• _What is being asked_
Provide again, from the entries below, every line from the one containing "x :: rest) t." through the one containing "t t1 Hmk ltac:(discriminate))", exactly as written, and no other line.

• _Collected data entries_
· · · ·
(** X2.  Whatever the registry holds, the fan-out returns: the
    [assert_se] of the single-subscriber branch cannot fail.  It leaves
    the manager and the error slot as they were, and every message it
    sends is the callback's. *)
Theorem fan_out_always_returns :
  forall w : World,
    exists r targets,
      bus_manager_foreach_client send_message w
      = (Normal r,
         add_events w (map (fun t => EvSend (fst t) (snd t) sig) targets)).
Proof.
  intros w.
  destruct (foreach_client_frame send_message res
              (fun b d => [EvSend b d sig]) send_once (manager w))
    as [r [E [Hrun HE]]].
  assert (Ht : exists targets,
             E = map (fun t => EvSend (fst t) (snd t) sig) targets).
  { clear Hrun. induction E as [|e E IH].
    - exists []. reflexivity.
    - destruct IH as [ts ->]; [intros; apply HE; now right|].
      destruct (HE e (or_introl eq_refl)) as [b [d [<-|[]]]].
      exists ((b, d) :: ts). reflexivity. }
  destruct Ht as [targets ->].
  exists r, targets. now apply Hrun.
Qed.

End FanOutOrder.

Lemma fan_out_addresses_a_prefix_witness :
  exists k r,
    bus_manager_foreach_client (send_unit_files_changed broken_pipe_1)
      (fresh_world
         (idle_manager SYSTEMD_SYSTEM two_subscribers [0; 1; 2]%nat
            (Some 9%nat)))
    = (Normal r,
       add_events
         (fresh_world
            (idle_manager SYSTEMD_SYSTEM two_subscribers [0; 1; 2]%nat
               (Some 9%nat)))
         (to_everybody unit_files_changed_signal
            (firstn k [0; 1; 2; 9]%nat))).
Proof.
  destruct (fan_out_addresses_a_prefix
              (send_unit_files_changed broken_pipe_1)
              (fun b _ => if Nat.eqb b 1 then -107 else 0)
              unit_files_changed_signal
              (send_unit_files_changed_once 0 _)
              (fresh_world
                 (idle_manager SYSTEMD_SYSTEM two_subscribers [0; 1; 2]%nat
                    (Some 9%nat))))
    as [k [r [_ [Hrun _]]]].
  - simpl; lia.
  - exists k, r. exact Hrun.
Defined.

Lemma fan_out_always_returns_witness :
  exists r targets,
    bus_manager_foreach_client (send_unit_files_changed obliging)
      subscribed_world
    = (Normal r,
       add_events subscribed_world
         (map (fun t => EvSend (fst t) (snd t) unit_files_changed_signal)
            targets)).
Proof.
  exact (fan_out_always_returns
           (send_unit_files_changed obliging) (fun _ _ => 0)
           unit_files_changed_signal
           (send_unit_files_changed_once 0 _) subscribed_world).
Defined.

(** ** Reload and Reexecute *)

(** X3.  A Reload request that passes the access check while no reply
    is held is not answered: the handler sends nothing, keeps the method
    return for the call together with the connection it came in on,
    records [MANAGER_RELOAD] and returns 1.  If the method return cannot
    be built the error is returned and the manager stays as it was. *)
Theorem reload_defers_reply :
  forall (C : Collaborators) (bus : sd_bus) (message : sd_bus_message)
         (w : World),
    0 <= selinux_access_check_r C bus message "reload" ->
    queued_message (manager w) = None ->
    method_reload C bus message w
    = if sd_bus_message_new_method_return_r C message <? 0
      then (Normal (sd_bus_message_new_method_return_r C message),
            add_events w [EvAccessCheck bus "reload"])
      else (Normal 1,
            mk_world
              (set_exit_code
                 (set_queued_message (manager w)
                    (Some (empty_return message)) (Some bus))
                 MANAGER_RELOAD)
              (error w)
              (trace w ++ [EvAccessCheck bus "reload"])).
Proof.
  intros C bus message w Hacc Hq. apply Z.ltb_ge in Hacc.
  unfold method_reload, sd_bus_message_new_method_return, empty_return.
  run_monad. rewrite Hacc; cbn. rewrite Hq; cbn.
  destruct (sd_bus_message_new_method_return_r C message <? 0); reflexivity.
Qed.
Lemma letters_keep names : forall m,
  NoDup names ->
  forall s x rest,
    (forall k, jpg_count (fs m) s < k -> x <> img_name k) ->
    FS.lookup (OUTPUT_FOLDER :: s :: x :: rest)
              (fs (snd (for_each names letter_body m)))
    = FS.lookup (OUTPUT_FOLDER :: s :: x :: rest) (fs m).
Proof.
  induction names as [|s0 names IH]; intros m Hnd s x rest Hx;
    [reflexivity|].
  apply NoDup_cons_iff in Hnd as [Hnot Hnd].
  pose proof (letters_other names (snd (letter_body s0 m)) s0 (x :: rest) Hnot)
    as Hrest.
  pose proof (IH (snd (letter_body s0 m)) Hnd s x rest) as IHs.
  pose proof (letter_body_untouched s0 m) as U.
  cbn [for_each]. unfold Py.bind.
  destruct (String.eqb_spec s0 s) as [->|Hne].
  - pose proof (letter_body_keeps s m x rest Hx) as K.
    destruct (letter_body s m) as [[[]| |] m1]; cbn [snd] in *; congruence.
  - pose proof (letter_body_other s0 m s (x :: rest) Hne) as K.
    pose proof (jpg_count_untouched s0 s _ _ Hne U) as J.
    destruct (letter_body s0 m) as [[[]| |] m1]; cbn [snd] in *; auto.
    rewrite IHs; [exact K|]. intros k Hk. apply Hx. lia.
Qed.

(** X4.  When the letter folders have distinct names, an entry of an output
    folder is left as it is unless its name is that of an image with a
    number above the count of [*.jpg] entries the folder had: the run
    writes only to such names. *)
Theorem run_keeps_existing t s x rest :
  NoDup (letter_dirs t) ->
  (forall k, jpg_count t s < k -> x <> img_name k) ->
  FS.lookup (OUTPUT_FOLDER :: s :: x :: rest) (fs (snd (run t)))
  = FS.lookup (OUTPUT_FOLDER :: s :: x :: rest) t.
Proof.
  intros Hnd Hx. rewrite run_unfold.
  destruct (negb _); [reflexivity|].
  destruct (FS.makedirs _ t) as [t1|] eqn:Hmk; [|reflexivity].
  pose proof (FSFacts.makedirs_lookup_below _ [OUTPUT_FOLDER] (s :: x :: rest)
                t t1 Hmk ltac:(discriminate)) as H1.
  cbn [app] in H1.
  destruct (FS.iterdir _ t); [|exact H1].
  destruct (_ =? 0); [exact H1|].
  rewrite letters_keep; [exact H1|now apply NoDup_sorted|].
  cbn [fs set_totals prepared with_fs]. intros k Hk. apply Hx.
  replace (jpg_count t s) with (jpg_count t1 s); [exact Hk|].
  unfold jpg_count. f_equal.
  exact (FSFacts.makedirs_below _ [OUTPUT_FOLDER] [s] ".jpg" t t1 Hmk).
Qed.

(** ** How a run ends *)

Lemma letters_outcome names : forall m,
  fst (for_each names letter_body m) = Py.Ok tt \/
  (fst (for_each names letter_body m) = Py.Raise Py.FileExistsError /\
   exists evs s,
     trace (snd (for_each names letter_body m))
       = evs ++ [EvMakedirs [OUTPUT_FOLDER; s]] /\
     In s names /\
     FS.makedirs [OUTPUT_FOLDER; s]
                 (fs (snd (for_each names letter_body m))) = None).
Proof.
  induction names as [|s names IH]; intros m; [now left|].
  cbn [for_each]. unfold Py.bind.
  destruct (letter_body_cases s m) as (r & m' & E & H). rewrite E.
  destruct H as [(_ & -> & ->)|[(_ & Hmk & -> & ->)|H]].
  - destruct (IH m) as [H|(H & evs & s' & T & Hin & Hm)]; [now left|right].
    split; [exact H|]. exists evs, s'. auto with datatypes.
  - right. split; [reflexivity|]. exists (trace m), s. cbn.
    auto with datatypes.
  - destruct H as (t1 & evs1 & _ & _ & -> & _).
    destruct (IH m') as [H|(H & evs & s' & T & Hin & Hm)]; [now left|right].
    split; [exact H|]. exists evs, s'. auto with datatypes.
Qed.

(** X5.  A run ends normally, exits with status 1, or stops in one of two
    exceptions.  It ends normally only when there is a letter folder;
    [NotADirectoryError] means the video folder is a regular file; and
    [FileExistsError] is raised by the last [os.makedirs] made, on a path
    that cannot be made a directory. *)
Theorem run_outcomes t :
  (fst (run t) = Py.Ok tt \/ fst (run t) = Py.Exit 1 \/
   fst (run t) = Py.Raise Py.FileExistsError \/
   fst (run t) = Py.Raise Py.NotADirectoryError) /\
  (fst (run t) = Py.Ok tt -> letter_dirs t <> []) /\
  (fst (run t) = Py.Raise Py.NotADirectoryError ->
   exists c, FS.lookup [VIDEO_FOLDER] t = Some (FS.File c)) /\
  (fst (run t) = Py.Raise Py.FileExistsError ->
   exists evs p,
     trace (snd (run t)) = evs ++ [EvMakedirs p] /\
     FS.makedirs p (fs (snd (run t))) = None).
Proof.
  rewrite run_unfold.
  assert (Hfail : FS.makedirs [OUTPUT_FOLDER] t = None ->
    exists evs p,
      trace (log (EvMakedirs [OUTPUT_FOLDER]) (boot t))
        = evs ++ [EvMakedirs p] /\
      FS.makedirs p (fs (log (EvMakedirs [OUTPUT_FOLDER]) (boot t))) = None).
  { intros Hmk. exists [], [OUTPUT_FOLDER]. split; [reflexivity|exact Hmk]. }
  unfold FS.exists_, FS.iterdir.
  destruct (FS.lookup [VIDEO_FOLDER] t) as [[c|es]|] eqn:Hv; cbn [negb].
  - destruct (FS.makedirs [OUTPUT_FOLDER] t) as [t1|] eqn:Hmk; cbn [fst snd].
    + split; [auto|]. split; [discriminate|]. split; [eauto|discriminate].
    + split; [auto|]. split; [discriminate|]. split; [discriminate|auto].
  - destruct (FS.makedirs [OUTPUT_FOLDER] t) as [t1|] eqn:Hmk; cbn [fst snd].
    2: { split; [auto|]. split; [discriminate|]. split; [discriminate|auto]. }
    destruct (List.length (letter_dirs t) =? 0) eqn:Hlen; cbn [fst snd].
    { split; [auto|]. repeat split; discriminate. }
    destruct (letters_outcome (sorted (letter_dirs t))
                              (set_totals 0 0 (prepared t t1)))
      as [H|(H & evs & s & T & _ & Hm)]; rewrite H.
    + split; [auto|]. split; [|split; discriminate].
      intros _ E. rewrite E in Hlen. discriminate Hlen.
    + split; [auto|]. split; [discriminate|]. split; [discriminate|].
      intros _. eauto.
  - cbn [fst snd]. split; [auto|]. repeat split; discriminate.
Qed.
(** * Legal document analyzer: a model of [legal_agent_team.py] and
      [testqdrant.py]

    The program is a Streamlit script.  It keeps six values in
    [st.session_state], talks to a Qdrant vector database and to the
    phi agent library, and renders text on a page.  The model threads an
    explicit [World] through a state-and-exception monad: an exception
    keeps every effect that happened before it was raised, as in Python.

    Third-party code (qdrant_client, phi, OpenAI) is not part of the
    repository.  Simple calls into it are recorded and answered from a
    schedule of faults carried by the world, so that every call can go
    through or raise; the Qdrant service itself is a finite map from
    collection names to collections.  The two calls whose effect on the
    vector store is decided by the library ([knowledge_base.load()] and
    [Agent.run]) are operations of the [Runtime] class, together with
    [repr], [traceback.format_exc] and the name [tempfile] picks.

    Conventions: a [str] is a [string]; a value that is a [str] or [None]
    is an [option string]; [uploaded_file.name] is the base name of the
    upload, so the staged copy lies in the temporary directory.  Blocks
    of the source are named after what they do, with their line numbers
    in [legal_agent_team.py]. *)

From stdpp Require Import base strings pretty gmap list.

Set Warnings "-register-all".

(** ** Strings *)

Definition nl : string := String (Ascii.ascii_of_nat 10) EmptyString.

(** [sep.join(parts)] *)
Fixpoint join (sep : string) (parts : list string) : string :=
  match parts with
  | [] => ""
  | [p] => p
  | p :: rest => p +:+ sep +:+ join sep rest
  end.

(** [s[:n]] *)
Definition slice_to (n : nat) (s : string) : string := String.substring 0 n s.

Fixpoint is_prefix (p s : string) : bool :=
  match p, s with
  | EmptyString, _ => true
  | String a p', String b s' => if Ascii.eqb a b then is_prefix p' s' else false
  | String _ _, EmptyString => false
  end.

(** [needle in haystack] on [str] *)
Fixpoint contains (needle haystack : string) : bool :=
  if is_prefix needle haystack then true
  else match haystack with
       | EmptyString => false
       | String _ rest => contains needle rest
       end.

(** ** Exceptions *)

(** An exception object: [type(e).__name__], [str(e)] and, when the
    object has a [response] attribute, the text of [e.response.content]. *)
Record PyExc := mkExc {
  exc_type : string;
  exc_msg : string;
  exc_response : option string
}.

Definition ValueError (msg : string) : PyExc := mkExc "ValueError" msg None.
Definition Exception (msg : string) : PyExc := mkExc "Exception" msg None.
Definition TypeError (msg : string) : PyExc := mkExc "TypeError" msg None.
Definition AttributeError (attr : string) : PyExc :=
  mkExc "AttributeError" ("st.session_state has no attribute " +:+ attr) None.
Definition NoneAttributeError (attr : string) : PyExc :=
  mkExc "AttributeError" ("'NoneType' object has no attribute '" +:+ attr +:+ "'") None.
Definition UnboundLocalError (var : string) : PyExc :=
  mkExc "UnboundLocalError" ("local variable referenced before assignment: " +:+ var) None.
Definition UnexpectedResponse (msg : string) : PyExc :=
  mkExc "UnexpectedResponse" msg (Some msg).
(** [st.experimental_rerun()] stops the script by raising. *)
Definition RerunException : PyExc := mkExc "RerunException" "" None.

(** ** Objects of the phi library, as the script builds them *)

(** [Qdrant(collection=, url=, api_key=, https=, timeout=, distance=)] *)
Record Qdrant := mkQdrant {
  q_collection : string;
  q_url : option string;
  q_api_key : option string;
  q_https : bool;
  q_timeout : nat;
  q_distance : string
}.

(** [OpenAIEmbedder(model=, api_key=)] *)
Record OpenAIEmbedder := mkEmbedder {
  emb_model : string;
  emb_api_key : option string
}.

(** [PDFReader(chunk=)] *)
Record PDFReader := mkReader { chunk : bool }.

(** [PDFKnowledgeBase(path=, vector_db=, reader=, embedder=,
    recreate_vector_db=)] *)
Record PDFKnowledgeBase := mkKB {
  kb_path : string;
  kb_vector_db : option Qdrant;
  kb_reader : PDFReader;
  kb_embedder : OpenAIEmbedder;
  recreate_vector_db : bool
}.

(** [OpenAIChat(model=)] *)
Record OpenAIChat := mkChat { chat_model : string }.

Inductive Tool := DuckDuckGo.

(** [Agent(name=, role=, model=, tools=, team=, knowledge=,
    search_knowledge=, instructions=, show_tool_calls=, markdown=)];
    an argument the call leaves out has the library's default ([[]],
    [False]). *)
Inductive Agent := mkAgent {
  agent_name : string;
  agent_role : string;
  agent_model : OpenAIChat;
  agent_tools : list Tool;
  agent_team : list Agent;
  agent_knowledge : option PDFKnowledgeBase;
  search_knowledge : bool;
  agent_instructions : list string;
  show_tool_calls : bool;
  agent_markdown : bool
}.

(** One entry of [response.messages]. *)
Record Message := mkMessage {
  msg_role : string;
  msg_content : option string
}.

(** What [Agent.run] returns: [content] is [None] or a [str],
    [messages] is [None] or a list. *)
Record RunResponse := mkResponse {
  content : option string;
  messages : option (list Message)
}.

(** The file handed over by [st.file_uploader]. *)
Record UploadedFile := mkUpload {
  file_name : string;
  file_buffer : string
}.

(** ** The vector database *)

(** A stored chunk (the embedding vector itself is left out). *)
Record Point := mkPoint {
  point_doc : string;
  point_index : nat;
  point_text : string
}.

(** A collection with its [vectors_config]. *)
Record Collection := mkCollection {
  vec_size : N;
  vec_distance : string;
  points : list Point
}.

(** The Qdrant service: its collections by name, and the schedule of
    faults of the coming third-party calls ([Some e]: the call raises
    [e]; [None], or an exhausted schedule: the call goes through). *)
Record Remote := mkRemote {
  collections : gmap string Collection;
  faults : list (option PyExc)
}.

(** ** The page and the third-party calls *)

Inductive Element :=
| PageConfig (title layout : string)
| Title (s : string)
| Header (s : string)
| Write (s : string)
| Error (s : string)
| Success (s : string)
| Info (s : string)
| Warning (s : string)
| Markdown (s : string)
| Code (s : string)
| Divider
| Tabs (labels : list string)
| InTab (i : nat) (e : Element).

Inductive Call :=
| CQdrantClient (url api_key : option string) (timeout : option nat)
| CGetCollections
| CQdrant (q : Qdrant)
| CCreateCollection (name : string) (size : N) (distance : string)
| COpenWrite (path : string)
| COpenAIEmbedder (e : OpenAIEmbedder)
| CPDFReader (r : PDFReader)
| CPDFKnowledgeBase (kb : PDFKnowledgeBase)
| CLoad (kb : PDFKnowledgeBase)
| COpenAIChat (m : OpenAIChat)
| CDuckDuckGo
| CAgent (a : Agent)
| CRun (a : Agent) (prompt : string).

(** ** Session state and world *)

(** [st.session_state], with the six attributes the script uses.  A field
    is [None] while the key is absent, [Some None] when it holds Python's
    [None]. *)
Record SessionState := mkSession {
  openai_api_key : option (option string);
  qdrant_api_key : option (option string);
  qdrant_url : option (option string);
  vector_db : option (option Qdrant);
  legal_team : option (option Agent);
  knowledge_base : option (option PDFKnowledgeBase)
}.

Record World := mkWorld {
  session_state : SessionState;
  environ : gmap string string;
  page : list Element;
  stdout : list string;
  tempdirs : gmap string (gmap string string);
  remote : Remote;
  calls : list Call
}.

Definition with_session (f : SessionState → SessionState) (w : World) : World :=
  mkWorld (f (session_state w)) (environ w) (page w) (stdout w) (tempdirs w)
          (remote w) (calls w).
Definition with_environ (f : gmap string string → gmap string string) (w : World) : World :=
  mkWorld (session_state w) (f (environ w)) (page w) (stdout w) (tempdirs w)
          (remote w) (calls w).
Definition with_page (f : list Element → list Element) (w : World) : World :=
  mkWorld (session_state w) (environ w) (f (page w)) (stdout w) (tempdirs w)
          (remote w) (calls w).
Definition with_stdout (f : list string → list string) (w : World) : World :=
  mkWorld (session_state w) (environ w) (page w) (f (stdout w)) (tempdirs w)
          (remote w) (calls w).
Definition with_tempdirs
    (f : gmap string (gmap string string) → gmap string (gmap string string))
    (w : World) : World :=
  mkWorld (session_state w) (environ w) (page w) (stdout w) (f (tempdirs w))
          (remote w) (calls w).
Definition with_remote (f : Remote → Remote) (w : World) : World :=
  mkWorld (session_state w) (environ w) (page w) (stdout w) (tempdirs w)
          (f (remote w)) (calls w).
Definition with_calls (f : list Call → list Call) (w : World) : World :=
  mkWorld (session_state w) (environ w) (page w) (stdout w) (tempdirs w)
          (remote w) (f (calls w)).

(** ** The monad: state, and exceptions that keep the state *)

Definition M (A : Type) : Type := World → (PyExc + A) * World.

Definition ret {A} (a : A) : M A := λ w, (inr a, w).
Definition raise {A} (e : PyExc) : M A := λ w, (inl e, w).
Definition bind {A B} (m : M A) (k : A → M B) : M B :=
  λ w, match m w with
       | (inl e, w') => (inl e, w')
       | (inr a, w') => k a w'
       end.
· · · ·
• _Answer below_
  = FS.lookup (OUTPUT_FOLDER :: s :: x :: rest) t.
Proof.
  intros Hnd Hx. rewrite run_unfold.
  destruct (negb _); [reflexivity|].
  destruct (FS.makedirs _ t) as [t1|] eqn:Hmk; [|reflexivity].
  pose proof (FSFacts.makedirs_lookup_below _ [OUTPUT_FOLDER] (s :: x :: rest)
                t t1 Hmk ltac:(discriminate)) as H1.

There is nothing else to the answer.